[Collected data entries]
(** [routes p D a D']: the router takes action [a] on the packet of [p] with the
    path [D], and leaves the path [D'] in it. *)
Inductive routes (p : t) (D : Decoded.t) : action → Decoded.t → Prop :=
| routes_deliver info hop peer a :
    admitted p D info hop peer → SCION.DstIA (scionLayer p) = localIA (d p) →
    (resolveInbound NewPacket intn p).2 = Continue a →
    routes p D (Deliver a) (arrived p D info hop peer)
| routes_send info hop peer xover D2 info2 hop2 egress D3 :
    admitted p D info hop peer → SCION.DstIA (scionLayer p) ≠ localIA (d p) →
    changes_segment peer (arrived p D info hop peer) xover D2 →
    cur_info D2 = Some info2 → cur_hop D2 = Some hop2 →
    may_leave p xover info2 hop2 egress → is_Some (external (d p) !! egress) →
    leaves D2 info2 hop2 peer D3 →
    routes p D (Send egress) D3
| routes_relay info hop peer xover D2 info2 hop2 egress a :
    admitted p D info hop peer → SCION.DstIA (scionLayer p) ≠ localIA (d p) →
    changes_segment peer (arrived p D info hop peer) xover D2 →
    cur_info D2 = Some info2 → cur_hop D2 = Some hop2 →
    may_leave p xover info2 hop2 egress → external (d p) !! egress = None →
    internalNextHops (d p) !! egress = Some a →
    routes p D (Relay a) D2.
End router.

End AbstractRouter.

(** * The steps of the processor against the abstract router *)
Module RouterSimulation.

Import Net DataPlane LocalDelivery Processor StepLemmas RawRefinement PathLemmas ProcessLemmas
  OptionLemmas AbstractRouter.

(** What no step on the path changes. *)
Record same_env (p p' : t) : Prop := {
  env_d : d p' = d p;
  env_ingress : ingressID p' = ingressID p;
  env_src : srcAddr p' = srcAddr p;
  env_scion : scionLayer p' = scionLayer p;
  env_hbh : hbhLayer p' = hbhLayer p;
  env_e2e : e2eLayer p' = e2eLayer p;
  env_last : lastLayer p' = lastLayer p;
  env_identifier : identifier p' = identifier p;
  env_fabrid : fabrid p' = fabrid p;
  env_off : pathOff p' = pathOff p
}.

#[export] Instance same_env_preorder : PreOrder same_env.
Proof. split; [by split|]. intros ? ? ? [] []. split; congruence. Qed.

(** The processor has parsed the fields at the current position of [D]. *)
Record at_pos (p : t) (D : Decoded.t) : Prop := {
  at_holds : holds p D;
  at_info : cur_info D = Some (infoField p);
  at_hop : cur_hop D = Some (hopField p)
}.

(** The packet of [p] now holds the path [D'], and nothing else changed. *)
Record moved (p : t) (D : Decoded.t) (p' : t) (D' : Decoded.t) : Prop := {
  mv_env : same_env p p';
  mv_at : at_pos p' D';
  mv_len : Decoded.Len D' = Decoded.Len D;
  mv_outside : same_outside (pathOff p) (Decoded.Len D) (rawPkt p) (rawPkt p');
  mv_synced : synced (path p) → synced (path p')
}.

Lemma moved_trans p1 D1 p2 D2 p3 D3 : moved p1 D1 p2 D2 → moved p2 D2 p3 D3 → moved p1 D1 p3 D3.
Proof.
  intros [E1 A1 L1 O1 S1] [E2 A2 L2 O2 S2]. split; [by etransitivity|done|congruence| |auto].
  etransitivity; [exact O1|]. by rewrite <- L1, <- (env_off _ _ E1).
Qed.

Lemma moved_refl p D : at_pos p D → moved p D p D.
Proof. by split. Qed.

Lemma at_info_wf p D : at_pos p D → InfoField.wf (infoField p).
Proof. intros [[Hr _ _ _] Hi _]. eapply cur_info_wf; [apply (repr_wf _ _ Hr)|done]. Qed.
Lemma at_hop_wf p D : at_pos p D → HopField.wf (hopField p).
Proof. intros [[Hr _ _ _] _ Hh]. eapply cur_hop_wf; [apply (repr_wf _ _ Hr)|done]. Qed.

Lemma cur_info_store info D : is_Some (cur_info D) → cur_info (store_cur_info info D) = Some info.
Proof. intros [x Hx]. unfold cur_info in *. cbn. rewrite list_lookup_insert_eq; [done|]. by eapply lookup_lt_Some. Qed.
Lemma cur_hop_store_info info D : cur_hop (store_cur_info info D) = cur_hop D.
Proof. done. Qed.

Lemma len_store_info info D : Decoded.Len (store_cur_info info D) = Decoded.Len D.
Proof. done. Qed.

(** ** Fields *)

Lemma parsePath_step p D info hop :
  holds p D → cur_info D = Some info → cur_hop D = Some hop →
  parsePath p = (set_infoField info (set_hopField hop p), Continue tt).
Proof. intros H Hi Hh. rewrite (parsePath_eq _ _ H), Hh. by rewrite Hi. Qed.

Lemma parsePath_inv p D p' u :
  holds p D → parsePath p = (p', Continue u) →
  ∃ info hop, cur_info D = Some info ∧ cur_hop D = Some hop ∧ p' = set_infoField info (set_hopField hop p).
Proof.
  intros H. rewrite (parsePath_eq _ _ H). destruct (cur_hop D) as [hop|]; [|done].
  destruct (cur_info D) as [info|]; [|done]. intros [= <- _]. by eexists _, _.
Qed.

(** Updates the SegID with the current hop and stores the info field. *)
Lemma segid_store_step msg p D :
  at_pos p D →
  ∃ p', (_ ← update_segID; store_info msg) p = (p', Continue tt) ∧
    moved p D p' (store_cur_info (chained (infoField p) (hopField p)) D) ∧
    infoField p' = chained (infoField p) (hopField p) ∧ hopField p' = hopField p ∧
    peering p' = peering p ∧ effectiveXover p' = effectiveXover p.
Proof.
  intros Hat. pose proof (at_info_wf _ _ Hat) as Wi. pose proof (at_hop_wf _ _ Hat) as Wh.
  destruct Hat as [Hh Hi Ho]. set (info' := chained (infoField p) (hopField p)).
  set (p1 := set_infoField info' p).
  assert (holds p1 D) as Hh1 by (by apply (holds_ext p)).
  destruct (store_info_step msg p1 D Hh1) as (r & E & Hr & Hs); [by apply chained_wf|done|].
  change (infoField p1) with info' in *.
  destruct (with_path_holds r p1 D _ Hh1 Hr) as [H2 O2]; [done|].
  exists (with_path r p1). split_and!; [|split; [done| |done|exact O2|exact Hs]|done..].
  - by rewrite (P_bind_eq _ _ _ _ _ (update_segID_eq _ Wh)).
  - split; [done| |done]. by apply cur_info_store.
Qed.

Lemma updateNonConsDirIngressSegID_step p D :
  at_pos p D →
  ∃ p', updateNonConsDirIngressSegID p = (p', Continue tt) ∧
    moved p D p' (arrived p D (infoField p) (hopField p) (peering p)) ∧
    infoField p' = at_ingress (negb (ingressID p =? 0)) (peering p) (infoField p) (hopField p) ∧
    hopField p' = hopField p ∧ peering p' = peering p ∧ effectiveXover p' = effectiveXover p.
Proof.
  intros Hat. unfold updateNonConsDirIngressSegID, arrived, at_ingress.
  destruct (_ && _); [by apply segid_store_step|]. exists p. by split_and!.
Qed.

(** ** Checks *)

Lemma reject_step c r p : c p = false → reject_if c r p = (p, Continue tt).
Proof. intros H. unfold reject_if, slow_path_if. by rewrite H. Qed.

--

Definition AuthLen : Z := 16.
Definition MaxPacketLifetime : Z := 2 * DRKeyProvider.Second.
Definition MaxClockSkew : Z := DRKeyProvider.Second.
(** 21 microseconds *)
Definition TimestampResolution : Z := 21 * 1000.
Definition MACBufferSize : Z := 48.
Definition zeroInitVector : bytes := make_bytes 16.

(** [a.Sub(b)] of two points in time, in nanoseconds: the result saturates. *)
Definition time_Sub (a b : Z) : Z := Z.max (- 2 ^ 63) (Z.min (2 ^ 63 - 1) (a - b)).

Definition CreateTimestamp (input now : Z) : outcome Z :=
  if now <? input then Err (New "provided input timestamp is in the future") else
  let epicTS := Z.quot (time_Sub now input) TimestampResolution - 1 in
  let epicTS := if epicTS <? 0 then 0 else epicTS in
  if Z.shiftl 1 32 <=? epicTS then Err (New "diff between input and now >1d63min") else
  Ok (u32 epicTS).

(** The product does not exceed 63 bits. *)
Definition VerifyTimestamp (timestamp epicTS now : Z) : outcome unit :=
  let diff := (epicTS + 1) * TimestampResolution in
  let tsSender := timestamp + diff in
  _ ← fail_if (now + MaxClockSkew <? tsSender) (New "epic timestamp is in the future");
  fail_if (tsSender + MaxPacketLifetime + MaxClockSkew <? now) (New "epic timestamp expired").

TASK OBJECTIVE: Find the string "diff" in the entries above and return each line that holds it.

EXERCISE SOLUTION:
  if Z.shiftl 1 32 <=? epicTS then Err (New "diff between input and now >1d63min") else
  let diff := (epicTS + 1) * TimestampResolution in
  let tsSender := timestamp + diff in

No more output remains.